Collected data
-- Opening Marker --

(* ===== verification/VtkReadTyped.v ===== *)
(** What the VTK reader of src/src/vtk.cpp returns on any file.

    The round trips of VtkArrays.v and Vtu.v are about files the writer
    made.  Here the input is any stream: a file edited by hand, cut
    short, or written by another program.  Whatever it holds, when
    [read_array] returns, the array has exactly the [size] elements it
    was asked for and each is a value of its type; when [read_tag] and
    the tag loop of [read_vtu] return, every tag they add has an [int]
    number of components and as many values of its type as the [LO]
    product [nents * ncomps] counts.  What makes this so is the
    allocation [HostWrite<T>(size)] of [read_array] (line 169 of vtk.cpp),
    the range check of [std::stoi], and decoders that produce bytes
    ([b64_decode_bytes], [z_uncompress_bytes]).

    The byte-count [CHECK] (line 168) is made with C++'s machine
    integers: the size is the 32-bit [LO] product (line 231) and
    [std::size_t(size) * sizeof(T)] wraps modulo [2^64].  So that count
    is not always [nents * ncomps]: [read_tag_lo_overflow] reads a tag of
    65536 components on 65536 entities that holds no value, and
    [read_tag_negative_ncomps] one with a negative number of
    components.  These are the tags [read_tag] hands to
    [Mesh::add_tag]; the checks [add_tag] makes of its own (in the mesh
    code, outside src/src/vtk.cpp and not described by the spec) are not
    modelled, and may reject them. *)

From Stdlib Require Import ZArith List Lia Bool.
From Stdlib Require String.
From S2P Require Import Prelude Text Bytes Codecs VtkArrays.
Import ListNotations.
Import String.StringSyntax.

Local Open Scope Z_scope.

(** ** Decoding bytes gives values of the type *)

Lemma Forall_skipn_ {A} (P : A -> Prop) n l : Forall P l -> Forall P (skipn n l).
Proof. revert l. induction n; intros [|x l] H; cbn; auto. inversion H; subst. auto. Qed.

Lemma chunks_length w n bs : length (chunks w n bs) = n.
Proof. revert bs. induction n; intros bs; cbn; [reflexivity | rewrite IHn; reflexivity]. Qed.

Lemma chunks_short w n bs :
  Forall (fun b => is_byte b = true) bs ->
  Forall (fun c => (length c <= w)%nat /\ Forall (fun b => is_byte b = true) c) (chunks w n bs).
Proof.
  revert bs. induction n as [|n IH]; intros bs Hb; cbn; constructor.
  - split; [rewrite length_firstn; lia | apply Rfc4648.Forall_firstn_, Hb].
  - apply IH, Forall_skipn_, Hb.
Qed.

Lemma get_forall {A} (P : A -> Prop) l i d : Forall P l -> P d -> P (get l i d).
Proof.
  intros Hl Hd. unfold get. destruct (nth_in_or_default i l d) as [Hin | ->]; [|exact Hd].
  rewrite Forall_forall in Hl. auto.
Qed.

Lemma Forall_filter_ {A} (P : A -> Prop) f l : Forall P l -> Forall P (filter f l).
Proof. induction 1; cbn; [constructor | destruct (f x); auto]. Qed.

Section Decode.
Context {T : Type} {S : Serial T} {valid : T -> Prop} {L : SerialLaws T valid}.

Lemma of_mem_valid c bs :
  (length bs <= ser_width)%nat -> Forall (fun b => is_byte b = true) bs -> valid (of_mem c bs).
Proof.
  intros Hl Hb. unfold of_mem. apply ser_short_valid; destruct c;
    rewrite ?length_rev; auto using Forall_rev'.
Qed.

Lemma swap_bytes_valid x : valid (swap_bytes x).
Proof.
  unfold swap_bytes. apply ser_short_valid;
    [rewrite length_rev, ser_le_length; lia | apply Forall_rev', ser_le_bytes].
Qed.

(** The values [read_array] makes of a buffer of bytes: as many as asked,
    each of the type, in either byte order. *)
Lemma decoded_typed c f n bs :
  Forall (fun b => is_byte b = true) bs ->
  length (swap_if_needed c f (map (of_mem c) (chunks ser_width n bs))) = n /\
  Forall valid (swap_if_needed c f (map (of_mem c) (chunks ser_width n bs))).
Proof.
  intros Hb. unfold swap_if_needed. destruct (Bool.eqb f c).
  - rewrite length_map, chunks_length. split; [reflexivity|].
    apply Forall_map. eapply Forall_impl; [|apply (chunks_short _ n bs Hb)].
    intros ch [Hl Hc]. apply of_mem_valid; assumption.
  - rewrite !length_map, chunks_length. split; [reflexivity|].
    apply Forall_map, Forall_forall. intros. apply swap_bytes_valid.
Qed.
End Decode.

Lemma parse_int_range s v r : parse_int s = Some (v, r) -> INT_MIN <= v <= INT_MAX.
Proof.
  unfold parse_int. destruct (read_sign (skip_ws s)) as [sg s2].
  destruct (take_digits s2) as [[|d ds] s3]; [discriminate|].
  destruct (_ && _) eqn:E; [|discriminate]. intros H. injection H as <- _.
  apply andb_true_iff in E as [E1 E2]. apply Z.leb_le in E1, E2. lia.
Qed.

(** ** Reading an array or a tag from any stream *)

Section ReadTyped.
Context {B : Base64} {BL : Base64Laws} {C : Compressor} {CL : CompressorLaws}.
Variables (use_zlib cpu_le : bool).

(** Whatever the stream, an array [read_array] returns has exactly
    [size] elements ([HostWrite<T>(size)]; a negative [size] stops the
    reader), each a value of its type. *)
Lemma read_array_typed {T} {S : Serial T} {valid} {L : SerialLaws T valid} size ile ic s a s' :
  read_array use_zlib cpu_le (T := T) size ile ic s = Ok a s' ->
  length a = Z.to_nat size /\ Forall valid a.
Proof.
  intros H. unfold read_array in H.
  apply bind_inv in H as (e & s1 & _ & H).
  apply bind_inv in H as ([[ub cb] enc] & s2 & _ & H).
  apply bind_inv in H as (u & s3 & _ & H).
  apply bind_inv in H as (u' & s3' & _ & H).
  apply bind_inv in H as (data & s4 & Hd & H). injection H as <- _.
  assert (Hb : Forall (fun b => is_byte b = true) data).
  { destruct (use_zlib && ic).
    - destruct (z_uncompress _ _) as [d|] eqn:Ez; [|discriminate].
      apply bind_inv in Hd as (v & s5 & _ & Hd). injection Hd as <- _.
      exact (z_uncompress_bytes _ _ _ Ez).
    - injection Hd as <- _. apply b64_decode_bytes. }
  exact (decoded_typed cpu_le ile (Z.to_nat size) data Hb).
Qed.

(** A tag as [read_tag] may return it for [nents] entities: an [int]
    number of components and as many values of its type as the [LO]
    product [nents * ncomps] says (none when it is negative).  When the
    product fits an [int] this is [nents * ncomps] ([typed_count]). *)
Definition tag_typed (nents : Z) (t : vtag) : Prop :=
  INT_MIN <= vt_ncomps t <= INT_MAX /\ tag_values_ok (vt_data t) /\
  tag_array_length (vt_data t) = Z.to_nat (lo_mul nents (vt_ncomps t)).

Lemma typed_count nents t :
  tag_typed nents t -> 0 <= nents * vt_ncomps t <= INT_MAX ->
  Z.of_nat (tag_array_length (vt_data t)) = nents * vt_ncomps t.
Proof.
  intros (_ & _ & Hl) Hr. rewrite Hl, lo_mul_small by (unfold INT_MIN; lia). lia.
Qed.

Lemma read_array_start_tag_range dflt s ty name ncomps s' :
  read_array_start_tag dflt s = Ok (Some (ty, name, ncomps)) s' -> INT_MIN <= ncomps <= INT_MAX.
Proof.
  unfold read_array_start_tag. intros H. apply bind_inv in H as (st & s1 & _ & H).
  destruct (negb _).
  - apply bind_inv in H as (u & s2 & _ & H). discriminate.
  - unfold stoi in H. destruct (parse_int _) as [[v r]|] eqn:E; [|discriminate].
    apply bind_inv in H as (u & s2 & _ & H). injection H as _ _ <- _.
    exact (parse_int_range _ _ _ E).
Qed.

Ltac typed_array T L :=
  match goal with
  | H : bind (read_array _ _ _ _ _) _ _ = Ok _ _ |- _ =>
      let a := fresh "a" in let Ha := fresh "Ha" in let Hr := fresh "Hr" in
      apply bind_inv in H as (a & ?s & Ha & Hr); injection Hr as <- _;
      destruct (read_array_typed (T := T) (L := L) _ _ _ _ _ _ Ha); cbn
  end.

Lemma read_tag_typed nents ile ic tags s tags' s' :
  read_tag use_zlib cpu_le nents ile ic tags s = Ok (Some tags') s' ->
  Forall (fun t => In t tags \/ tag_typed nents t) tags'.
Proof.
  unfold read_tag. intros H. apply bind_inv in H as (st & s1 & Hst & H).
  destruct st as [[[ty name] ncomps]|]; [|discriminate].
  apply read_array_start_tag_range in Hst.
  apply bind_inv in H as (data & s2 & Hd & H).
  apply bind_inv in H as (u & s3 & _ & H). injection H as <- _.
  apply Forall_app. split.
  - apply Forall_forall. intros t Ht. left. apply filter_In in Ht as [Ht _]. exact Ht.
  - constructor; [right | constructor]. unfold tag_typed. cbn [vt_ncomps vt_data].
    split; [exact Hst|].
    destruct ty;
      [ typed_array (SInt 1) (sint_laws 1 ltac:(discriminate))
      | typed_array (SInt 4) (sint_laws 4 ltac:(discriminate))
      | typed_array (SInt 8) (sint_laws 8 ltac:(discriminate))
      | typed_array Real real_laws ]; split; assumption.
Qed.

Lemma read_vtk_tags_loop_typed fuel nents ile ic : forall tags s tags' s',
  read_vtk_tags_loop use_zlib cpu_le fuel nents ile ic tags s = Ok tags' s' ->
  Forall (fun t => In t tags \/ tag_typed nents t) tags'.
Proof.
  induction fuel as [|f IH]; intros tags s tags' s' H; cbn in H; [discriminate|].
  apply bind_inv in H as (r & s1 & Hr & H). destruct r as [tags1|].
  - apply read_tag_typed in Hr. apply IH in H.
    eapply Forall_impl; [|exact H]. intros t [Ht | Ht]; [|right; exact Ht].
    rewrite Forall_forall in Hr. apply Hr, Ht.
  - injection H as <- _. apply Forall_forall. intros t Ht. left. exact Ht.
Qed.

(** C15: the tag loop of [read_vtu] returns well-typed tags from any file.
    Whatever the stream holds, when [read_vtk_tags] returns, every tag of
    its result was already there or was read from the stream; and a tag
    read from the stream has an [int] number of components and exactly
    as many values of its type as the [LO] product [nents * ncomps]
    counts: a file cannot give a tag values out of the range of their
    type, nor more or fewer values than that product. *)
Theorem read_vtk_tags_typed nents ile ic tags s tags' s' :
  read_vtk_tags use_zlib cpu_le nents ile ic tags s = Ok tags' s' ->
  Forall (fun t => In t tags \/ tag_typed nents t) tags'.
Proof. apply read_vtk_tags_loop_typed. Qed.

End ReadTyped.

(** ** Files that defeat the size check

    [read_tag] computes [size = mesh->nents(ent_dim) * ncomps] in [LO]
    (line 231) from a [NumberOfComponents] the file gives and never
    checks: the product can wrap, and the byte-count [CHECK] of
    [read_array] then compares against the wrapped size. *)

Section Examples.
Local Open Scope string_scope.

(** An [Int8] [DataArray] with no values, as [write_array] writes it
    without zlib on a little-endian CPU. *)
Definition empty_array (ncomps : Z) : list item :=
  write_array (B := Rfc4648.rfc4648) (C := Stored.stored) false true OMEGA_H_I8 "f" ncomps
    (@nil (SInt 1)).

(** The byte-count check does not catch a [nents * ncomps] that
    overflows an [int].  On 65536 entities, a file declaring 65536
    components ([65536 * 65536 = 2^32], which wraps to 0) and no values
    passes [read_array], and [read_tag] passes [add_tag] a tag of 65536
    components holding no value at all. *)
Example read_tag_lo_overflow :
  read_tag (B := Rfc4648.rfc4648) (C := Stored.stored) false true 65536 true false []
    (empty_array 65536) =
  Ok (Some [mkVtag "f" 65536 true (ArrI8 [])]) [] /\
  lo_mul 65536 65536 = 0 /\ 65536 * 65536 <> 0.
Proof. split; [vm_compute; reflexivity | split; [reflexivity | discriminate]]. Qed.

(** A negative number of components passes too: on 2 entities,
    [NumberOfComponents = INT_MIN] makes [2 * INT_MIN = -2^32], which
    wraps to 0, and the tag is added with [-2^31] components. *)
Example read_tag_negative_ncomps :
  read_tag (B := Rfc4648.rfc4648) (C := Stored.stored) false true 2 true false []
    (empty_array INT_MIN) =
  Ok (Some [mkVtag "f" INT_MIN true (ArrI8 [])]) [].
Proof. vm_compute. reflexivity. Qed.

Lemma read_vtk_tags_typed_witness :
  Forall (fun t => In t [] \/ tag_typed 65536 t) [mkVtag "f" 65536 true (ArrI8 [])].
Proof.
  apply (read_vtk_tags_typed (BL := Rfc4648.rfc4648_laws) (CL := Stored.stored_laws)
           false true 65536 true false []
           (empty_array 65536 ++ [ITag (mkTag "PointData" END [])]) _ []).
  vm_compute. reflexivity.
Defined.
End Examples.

-- Closing Marker --
-- Opening Marker --

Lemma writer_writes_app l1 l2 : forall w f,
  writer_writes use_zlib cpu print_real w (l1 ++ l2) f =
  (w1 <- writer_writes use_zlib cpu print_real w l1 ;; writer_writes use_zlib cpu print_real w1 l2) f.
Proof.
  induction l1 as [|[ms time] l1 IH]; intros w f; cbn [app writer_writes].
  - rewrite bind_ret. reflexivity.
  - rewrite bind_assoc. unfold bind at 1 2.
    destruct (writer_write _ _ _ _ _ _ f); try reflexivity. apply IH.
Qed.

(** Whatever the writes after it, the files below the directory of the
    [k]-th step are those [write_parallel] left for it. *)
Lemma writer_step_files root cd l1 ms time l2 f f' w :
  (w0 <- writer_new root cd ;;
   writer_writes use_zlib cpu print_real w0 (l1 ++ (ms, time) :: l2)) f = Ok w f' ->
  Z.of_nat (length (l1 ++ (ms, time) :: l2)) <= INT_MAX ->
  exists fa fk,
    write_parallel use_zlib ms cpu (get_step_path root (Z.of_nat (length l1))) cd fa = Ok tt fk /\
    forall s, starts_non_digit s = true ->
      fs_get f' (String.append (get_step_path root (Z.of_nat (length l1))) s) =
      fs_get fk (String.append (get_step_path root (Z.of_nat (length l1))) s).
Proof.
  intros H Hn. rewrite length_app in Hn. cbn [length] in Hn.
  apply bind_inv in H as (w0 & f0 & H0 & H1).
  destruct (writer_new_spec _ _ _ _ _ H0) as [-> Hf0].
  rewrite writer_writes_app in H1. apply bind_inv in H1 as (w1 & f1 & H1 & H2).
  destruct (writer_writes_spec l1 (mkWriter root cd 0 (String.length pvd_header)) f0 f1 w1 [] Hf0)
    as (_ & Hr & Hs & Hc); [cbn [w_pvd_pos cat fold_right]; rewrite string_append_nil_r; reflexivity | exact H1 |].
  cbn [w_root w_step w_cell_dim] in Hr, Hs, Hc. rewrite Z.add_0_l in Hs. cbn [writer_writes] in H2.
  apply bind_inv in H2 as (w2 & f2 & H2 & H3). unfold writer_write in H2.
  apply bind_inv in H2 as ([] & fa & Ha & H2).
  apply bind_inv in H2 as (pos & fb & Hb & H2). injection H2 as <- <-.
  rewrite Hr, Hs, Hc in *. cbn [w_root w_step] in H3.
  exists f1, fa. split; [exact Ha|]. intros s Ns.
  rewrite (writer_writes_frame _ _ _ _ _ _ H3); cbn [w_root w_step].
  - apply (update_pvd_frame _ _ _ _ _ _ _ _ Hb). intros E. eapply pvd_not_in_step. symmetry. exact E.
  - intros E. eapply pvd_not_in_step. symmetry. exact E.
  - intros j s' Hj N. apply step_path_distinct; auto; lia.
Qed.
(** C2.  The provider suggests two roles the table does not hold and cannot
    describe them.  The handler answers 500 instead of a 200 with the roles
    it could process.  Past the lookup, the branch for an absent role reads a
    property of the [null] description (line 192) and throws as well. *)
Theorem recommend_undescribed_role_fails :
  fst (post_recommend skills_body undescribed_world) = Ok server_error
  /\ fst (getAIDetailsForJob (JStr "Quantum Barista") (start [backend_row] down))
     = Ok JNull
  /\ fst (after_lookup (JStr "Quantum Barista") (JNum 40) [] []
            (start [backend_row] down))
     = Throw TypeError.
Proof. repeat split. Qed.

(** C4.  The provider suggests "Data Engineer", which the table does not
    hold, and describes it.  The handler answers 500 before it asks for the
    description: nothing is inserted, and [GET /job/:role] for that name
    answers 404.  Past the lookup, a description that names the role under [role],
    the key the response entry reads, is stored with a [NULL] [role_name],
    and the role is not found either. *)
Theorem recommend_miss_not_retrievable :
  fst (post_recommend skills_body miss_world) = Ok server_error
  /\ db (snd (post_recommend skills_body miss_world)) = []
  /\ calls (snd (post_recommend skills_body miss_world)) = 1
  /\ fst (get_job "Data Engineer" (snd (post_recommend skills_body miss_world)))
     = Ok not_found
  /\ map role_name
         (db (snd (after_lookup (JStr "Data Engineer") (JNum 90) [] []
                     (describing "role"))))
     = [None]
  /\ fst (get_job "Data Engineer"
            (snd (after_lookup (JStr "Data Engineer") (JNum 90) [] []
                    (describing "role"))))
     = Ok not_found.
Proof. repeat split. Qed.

-- Closing Marker --
-- Opening Marker --

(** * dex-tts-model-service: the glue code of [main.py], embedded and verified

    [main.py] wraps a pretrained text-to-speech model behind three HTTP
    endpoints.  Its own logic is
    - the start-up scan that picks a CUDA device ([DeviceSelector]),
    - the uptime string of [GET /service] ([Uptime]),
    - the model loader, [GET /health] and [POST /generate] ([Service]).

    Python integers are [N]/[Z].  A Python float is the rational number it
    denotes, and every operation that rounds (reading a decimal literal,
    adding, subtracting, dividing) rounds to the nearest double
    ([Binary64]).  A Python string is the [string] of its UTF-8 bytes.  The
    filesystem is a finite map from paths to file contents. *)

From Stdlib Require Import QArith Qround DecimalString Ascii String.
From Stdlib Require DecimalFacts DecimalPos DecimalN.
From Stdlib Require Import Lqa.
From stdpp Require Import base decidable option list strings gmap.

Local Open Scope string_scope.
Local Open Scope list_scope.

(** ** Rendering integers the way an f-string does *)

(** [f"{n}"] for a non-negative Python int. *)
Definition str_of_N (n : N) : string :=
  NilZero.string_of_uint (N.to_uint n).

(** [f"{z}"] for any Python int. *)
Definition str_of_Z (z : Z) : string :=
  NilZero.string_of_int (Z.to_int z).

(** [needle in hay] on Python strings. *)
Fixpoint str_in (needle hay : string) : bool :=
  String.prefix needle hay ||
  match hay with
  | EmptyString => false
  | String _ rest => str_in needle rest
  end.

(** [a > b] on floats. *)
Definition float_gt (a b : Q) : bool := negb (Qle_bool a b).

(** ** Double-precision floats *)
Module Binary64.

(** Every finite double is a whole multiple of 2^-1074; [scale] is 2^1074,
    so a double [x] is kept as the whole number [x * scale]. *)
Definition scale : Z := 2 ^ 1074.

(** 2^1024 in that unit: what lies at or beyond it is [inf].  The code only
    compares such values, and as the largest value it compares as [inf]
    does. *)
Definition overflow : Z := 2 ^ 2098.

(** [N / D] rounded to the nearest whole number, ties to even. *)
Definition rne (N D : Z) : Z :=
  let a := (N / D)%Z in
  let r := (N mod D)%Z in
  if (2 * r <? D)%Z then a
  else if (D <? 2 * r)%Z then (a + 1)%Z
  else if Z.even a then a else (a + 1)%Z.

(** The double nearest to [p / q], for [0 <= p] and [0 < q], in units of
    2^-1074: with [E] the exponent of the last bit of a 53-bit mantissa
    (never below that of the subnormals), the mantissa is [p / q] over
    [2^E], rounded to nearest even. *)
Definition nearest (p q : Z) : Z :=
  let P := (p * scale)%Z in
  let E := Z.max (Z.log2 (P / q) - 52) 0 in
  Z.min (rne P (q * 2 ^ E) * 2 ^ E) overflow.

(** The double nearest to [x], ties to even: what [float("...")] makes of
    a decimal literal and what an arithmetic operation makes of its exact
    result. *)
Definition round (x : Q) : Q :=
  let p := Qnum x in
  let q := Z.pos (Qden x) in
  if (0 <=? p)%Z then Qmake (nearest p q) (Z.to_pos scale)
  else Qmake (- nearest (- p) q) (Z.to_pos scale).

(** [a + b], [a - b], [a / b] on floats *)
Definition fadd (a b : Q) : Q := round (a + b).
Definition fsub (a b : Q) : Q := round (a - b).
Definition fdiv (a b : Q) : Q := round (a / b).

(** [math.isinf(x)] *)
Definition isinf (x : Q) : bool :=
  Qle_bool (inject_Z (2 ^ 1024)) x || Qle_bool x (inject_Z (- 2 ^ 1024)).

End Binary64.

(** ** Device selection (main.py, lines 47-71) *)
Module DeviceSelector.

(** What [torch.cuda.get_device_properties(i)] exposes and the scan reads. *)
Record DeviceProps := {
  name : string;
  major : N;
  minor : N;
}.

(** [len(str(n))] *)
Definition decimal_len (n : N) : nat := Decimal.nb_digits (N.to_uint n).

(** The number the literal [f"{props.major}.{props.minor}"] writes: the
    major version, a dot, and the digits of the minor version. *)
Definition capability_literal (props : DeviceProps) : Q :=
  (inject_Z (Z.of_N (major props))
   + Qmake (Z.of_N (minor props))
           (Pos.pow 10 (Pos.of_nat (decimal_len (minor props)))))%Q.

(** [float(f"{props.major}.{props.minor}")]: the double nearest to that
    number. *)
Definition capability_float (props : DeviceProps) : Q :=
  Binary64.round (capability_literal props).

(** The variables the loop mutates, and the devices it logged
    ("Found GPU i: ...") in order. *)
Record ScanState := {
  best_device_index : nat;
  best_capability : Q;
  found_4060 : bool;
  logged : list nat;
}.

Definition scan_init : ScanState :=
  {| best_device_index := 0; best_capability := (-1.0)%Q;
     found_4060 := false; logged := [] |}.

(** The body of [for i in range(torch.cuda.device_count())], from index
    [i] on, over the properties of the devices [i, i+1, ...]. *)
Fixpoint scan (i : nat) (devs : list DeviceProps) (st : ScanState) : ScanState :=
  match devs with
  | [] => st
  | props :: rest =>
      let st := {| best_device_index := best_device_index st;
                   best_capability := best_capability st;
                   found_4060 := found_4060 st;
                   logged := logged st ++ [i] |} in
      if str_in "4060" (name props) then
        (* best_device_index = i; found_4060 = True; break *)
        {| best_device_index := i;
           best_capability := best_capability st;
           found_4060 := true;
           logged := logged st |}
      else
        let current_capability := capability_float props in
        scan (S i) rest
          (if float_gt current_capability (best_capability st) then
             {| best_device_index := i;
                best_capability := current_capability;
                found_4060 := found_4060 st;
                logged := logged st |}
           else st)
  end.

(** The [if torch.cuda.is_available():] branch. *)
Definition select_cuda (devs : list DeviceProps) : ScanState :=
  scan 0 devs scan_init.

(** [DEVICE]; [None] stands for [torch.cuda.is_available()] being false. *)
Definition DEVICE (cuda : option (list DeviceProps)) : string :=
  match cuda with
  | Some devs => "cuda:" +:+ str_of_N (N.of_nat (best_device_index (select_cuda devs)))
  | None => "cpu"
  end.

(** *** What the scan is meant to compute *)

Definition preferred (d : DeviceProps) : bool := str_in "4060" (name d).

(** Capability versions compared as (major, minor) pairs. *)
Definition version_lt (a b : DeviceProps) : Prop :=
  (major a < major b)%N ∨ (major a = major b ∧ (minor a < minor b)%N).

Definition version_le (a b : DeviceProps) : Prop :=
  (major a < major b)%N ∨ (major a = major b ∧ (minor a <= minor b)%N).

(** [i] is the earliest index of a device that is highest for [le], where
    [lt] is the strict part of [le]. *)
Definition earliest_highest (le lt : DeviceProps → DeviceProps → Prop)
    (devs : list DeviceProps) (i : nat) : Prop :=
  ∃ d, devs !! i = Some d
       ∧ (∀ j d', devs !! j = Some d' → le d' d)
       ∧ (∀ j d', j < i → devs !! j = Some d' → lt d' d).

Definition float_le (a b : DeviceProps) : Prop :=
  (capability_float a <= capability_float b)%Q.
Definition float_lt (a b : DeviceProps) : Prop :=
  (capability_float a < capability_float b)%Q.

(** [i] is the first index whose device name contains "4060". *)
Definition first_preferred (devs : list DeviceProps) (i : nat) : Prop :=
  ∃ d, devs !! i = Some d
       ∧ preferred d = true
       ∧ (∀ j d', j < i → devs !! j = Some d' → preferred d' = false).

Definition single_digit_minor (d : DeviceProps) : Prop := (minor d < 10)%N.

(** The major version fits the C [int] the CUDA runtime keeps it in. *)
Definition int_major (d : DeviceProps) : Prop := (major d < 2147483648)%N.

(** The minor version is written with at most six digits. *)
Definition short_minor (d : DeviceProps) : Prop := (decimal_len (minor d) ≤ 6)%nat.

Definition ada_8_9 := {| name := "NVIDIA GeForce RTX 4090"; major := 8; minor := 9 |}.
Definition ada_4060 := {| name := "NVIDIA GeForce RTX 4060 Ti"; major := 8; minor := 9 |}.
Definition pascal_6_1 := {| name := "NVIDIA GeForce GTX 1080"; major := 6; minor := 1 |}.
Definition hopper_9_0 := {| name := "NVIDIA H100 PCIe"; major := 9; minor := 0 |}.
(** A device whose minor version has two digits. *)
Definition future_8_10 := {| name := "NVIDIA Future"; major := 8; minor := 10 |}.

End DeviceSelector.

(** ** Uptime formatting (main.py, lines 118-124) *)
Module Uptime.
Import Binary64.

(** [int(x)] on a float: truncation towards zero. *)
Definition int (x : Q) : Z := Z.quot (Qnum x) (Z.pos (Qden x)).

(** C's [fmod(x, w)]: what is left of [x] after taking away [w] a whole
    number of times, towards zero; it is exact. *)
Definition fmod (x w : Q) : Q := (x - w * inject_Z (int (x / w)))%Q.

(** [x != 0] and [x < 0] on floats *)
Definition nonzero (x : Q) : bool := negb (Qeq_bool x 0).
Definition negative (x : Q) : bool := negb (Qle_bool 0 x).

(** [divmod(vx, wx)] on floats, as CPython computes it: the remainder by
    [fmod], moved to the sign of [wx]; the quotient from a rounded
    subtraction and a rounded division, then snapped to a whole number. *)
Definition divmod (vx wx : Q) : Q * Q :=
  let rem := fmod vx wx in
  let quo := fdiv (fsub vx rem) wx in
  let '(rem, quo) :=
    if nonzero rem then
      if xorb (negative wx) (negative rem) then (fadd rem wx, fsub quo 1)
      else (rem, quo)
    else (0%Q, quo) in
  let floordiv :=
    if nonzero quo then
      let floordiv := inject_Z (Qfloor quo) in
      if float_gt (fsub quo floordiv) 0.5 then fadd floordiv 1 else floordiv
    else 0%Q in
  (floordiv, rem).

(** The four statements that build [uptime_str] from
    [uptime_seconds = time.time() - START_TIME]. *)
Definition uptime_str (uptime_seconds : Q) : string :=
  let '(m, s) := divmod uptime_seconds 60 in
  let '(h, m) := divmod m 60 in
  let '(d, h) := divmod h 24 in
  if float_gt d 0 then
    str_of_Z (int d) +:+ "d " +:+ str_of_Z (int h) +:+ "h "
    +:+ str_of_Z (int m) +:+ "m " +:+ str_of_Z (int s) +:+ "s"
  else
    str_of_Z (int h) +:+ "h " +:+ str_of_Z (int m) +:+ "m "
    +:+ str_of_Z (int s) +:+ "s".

-- Closing Marker --

• WHAT THE TASK REQUIRES: The expected answer is a copy of each line above containing "option".

• SOLVED PROBLEM:
From stdpp Require Import base decidable option list strings gmap.
Definition DEVICE (cuda : option (list DeviceProps)) : string :=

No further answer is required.